Consider what she has created in her classroom at the USC College of Nursing — a Virtual Reality 360-degree video to immerse students in the life of a patient, allowing them to see first-hand some of the barriers their patients face. It’s one example of the forward thinking and tech savvy that resulted in her receiving the Garnet Apple award for teaching innovation.
As a nurse and family nurse practitioner, Bernheisel has worked in myriad health care situations. She’s served in community health centers, worked with homeless patients, and on staff in urgent care centers and other for-profit facilities. But she also always loved teaching — and innovating.
In 2018, she started working as adjunct faculty in nursing. “I just love it. I just really love students, and I love being able to communicate some of my experiences to them.”
“The ability to walk in a patient’s shoes, even if virtually, offers a powerful tool for developing empathy and understanding of the complex, non-medical factors that influence health outcomes.”
At USC, she teaches across nursing programs — undergraduates working on their initial degree to graduate students who may have been working in the nursing profession for 20 years. Her classes focus mostly on population health. She also teaches informatics.
With her interest in technology and innovation, Bernheisel sought to go beyond traditional online instruction and help nursing students understand a patient’s real-life experience.
“The ability to walk in a patient’s shoes, even if virtually, offers a powerful tool for developing empathy and understanding of the complex, non-medical factors that influence health outcomes,” she says. “My goal is to use innovative teaching methods that not only enhance clinical skills but also promote personal reflection and professional growth. By integrating video, VR simulations, immersive storytelling and scenario-based learning, I hope to prepare future nurses to deliver holistic, equitable and patient-centered care.”
Bernheisel created VR-compatible content using 360-degree cameras and interactive software, while carefully scripting the videos to make them realistic and educational. Her project portrayed a day in life of a wheelchair-dependent patient, showing some of the barriers such as navigating home and community life, managing medications and accessing health care.
She says the 360 videos seemed like the perfect way to immerse nursing students in the situation, but she hadn’t seen it done and had to figure out how to make it happen.
“There were a lot of great resources at USC through the Center for Teaching Excellence and the Office of Distributed Learning, and there were a lot of great people who were so helpful working on 360 video from a different perspective, either from a sports and entertainment perspective, media arts, teaching biology or from an artistic perspective,” she says. “So I leaned on them to try to get information on how to do this.”
She developed the entire experience in-house, showing how virtual reality and video-based learning experiences can be created with limited funding. The resulting videos can be watched on a computer screen or — preferably —on VR headsets, a tool that completely immerses the student in the activity.
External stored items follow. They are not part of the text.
Lemma zone_at_put ks z cs put : zone_at ks z cs put -> put cs = ks.
Proof. by intros [l1 m name l2 -> Hp|l1 b mb bname k1 m name k2 l2 -> Hp]; rewrite Hp. Qed.

Lemma update_zone ks z cs put f :
  zone_at ks z cs put -> NoDup (all_ids ks) -> map (on_children z f) ks = put (f cs).
Proof.
  intros [l1 m name l2 -> Hp|l1 b mb bname k1 m name k2 l2 -> Hp] Hnd; rewrite Hp.
  - by apply update_top.
  - by apply update_nested.
Qed.

Lemma inner_names_zone k1 z m name cs k2 :
  inner_names (k1 ++ InnerNode z m name cs :: k2) = inner_names k1 ++ name :: inner_names k2.
Proof. by rewrite inner_names_app. Qed.

(** What a measure of the cards or nodes below sees of a replacement. *)
Lemma put_ids ks z cs put : zone_at ks z cs put ->
  exists A, forall cs', all_ids (put cs') ≡ₚ A ++ all_ids cs'.
Proof.
  intros [l1 m name l2 _ Hp|l1 b mb bname k1 m name k2 l2 _ Hp].
  - exists (z :: all_ids l1 ++ all_ids l2). intros cs'. rewrite Hp, deck_all_ids_app, deck_all_ids_cons. cbn [ids].
    fold (all_ids cs'). solve_Permutation.
  - exists (b :: z :: all_ids l1 ++ all_ids k1 ++ all_ids k2 ++ all_ids l2). intros cs'.
    rewrite Hp, deck_all_ids_app, deck_all_ids_cons. cbn [ids].
    fold (all_ids (k1 ++ InnerNode z m name cs' :: k2)). rewrite deck_all_ids_app, deck_all_ids_cons. cbn [ids].
    fold (all_ids cs'). solve_Permutation.
Qed.

Lemma put_count ks z cs put : zone_at ks z cs put ->
  forall cs', count_all (put cs') = count_all ks - count_all cs + count_all cs'.
Proof.
  intros [l1 m name l2 -> Hp|l1 b mb bname k1 m name k2 l2 -> Hp] cs'; rewrite Hp, !count_all_app;
    unfold count_all; cbn [map recursiveCount zsum]; rewrite ?map_app, ?zsum_app;
    cbn [map recursiveCount zsum]; lia.
Qed.

Lemma put_inner_names ks z cs put : zone_at ks z cs put ->
  forall cs', inner_names (put cs') = inner_names ks.
Proof.
  intros [l1 m name l2 -> Hp|l1 b mb bname k1 m name k2 l2 -> Hp] cs';
    by rewrite Hp, !inner_names_zone.
Qed.

Lemma put_custom_names ks z cs put : zone_at ks z cs put ->
  forall cs', inner_names cs' = inner_names cs -> custom_names (put cs') = custom_names ks.
Proof.
  intros [l1 m name l2 -> Hp|l1 b mb bname k1 m name k2 l2 -> Hp] cs' Hc;
    rewrite Hp, !custom_names_app, !custom_names_cons; cbn [children_of]; by rewrite ?Hc, ?inner_names_zone.
Qed.

Lemma put_all_inner ks z cs put : zone_at ks z cs put ->
  Forall (fun n => is_inner n = true) ks -> forall cs', Forall (fun n => is_inner n = true) (put cs').
Proof.
  intros [l1 m name l2 -> Hp|l1 b mb bname k1 m name k2 l2 -> Hp] Hf cs'; rewrite Hp;
    apply Forall_app in Hf as [H1 (_ & H2)%Forall_cons]; apply Forall_app; auto.
Qed.

(** ** Ownership

    Every node of the tree has an identity of its own, below the next one to be
    used and different from the root's, and the children of the root are zones. *)
Record shape_ok (t : DecklistNodeTree) : Prop := {
  so_ids : NoDup (all_ids (root t));
  so_below : Forall (fun i => 0 < i < next_id t)%nat (all_ids (root t));
  so_next : (0 < next_id t)%nat;
  so_inner : Forall (fun n => is_inner n = true) (root t)
}.

(** The names of the zones are pairwise different, and no custom zone has the
    name of a board zone. *)
Record names_ok (t : DecklistNodeTree) : Prop := {
  no_names : NoDup (inner_names (root t) ++ custom_names (root t));
  no_reserved : Forall (fun name => reserved name = false) (custom_names (root t))
}.

Lemma all_inner_names ks :
  Forall (fun n => is_inner n = true) ks -> inner_names ks = map getName ks.
Proof. unfold inner_names. induction 1 as [|k ks Hk _ IH]; [done|]. cbn. rewrite Hk. cbn. by f_equal. Qed.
“That was my ultimate goal, to get them in VR so that they feel like they are that patient, or they're as close as they can be to seeing the world through that patient's eyes,” she says.
She wants to train nurses to be able to see what needs to be improved when they enter various settings, wherever those might be.
“I've always had this idea of wanting to provide that other perspective,” she says. “And I want students to know, ‘OK, I can be an innovator, too.’ That's something that's been important to me, not only for me to personally innovate, but also to encourage students to do it, too.”